[What you will do]
Up to and including the line that contains "From Stdlib Require", return every line from the start of the data, unchanged.
+++++
(** * WinRoute_EnsureTopMetric: the exception-to-status adapter of winroute.dll

    Source: [src/windows/winroute/src/winroute/winroute.cpp].

    The exported function builds a [NetworkInterfaces] object, asks it to give
    the interface named by [deviceAlias] the top metric, and turns whatever
    happens into an [int32_t] status: [1], [0] or [-1].  C++ exceptions are
    embedded as an explicit completion ([Normal] / [Thrown]); the calls made
    through the error sink are collected in a trace. Both the collaborator
    and the function behind the error sink are outside the file: what they
    do (return, throw, change the state) is a parameter of the model. *)

From Stdlib Require Import ZArith NArith String List Bool Lia.
Import ListNotations.
Local Open Scope Z_scope.

(** ** Values that cross the C interface *)

(** [wchar_t] on Windows: a 16-bit code unit. *)
Definition wchar_t := N.

(** [const wchar_t *]: the null pointer, or the code units before the
    terminating NUL. The adapter never looks inside. *)
Definition const_wchar_ptr := option (list wchar_t).

(** [void *] and pointers to functions are addresses; address 0 is null. *)
Definition void_ptr := N.
Definition nullptr : N := 0%N.

(** [int32_t]. *)
Definition int32_t := Z.
Definition INT32_MIN : Z := - 2 ^ 31.
Definition INT32_MAX : Z := 2 ^ 31 - 1.

(** Modelled from the spec: the type [WinRouteErrorSink] is declared in
    winroute.h, which is not among the sources. The spec gives it as a
    function reference of the C interface "taking a text message and an opaque
    context pointer, or absent", consumed across a calling-convention
    boundary: a pointer to a C callback, null when absent. *)
Definition WinRouteErrorSink := N.

(** One call made through the sink: [errorSink(message, context)]. *)
Record sink_call := SinkCall {
  callee  : WinRouteErrorSink;
  message : string;
  context : void_ptr
}.

(** ** Exceptions *)

(** What a [throw] carries, as far as the two handlers of the adapter can
    tell: an object of a class derived from [std::exception], seen through
    [what()], or an object of any other type ([throw 5], a foreign error
    code, ...), which only [catch (...)] matches. *)
Inductive thrown :=
| std_exception (what : string)
| foreign_object (payload : Z).

Inductive completion (A : Type) :=
| Normal (a : A)
| Thrown (t : thrown).
Arguments Normal {A} a.
Arguments Thrown {A} t.

(** ** The collaborator

    [NetworkInterfaces] (NetworkInterfaces.h) is not among the sources; it is
    taken as a parameter. [OS] is the state the calls work on: the interface
    table of the operating system and whatever else the process can reach.
    The constructor and the member function may throw; the destructor, as any
    C++ destructor, does not. *)
Class NetworkInterfacesClass (OS : Type) := {
  NetworkInterfaces : Type;
  NetworkInterfaces_ctor : OS -> completion NetworkInterfaces * OS;
  SetTopMetricForInterfaceByAlias :
    NetworkInterfaces -> const_wchar_ptr -> OS -> completion bool * OS;
  NetworkInterfaces_dtor : NetworkInterfaces -> OS -> OS
}.

(** ** The caller's callbacks

    The function behind a [WinRouteErrorSink] pointer belongs to the caller.
    What it does when called with a message and a context is a parameter as
    well: it may change the state, and nothing in the adapter keeps it from
    throwing. *)
Class ErrorSinks (OS : Type) := {
  invoke_sink :
    WinRouteErrorSink -> string -> void_ptr -> OS -> completion unit * OS
}.

(** A sink that comes back from every call. *)
Definition sink_returns (OS : Type) {ES : ErrorSinks OS}
    (errorSink : WinRouteErrorSink) : Prop :=
  forall (msg : string) (ctx : void_ptr) (s : OS),
    fst (invoke_sink errorSink msg ctx s) = Normal tt.

(** ** Computations: state, exceptions, sink trace *)

Record outcome (OS A : Type) := Outcome {
  res        : completion A;
  os_after   : OS;
  sink_calls : list sink_call
}.
Arguments Outcome {OS A} res os_after sink_calls.
Arguments res {OS A} o.
Arguments os_after {OS A} o.
Arguments sink_calls {OS A} o.

Definition M (OS A : Type) := OS -> outcome OS A.

Definition ret {OS A} (a : A) : M OS A :=
  fun s => Outcome (Normal a) s [].

Definition throw {OS A} (t : thrown) : M OS A :=
  fun s => Outcome (Thrown t) s [].

(** Sequencing: an exception in the first statement skips the rest; what the
    first statement did to the state and to the trace stays. *)
Definition bind {OS A B} (c : M OS A) (k : A -> M OS B) : M OS B :=
  fun s =>
    let o1 := c s in
    match res o1 with
    | Normal a =>
        let o2 := k a (os_after o1) in
        Outcome (res o2) (os_after o2) (sink_calls o1 ++ sink_calls o2)
    | Thrown t => Outcome (Thrown t) (os_after o1) (sink_calls o1)
    end.

Declare Scope cxx_scope.
Delimit Scope cxx_scope with cxx.
Notation "x <- c ;; k" := (bind c (fun x => k))
  (at level 61, c at next level, right associativity) : cxx_scope.
Notation "c ;;; k" := (bind c (fun _ => k))
  (at level 61, right associativity) : cxx_scope.

(** [try { body } catch ... ]: the handlers run only for what [body] throws.
    An exception leaving a handler is not offered to the sibling handlers: it
    leaves the [try] statement. *)
Definition try_catch {OS A} (body : M OS A) (handlers : thrown -> M OS A) : M OS A :=
  fun s =>
    let o1 := body s in
    match res o1 with
    | Normal a => o1
    | Thrown t =>
        let o2 := handlers t (os_after o1) in
        Outcome (res o2) (os_after o2) (sink_calls o1 ++ sink_calls o2)
    end.

(** A call of the collaborator. *)
Definition external {OS A} (f : OS -> completion A * OS) : M OS A :=
  fun s => Outcome (fst (f s)) (snd (f s)) [].

(** The scope of a local object: its destructor runs when control leaves the
    scope, by [return] or by an exception passing through. *)
Definition scope_of {OS A} (destroy : OS -> OS) (body : M OS A) : M OS A :=
  fun s =>
    let o := body s in
    Outcome (res o) (destroy (os_after o)) (sink_calls o).

(** [errorSink(msg, errorSinkContext)]: a call through the pointer. The call
    is recorded in the trace; it completes as the callee does, and leaves the
    state the callee leaves. *)
Definition call_sink {OS} {ES : ErrorSinks OS} (errorSink : WinRouteErrorSink)
    (msg : string) (errorSinkContext : void_ptr) : M OS unit :=
  fun s =>
    let r := invoke_sink errorSink msg errorSinkContext s in
    Outcome (fst r) (snd r) [SinkCall errorSink msg errorSinkContext].

(** ** The adapter *)

Section Adapter.
Context {OS : Type} {NI : NetworkInterfacesClass OS} {ES : ErrorSinks OS}.
Local Open Scope cxx_scope.

(** winroute.cpp, lines 7-34. *)
Definition WinRoute_EnsureTopMetric
    (deviceAlias : const_wchar_ptr)
    (errorSink : WinRouteErrorSink)
    (errorSinkContext : void_ptr) : M OS int32_t :=
  try_catch
    (interfaces <- external NetworkInterfaces_ctor ;;
     scope_of (NetworkInterfaces_dtor interfaces)
       (metrics_set <-
          external (SetTopMetricForInterfaceByAlias interfaces deviceAlias) ;;
        ret (if metrics_set : bool then 1 else 0)))
    (fun exn =>
       match exn with
       | std_exception what =>
           (if negb (N.eqb nullptr errorSink)
            then call_sink errorSink what errorSinkContext
            else ret tt) ;;;
           ret (-1)
       | foreign_object _ =>
           ret (-1)
       end).

(** *** What the collaborator does during one call

    The adapter makes at most two calls of the collaborator that can fail:
    the constructor and the member function. [collaborator_outcome] is what
    they come to for the alias, from the state the call starts in, and
    [collaborator_effect] the state they leave once the object, if there was
    one, is destroyed. *)
Definition collaborator_outcome (deviceAlias : const_wchar_ptr) (s : OS)
    : completion bool :=
  match NetworkInterfaces_ctor s with
  | (Normal interfaces, s1) =>
      fst (SetTopMetricForInterfaceByAlias interfaces deviceAlias s1)
  | (Thrown t, _) => Thrown t
  end.

Definition collaborator_effect (deviceAlias : const_wchar_ptr) (s : OS) : OS :=
  match NetworkInterfaces_ctor s with
  | (Normal interfaces, s1) =>
      NetworkInterfaces_dtor interfaces
        (snd (SetTopMetricForInterfaceByAlias interfaces deviceAlias s1))
  | (Thrown _, s1) => s1
  end.

(** How the first handler completes once the collaborator has thrown an
    object derived from [std::exception]: with -1 if there is no callback to
    call; as the callback does, if there is one. *)
Definition handler_completion (deviceAlias : const_wchar_ptr)
    (errorSink : WinRouteErrorSink) (errorSinkContext : void_ptr) (s : OS)
    (what : string) : completion int32_t :=
  if N.eqb nullptr errorSink then Normal (-1)
  else
    match fst (invoke_sink errorSink what errorSinkContext
                 (collaborator_effect deviceAlias s)) with
    | Normal _ => Normal (-1)
    | Thrown t => Thrown t
    end.

End Adapter.

(** The four kinds of outcome the spec tells apart. *)
Inductive outcome_kind :=
| ReturnedTrue
| ReturnedFalse
| TypedFailure
| UntypedFailure.

Definition kind_of (c : completion bool) : outcome_kind :=
  match c with
  | Normal true => ReturnedTrue
  | Normal false => ReturnedFalse
  | Thrown (std_exception _) => TypedFailure
  | Thrown (foreign_object _) => UntypedFailure
  end.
+++++
[Result for this exercise]
(** * WinRoute_EnsureTopMetric: the exception-to-status adapter of winroute.dll

    Source: [src/windows/winroute/src/winroute/winroute.cpp].

    The exported function builds a [NetworkInterfaces] object, asks it to give
    the interface named by [deviceAlias] the top metric, and turns whatever
    happens into an [int32_t] status: [1], [0] or [-1].  C++ exceptions are
    embedded as an explicit completion ([Normal] / [Thrown]); the calls made
    through the error sink are collected in a trace. Both the collaborator
    and the function behind the error sink are outside the file: what they
    do (return, throw, change the state) is a parameter of the model. *)

From Stdlib Require Import ZArith NArith String List Bool Lia.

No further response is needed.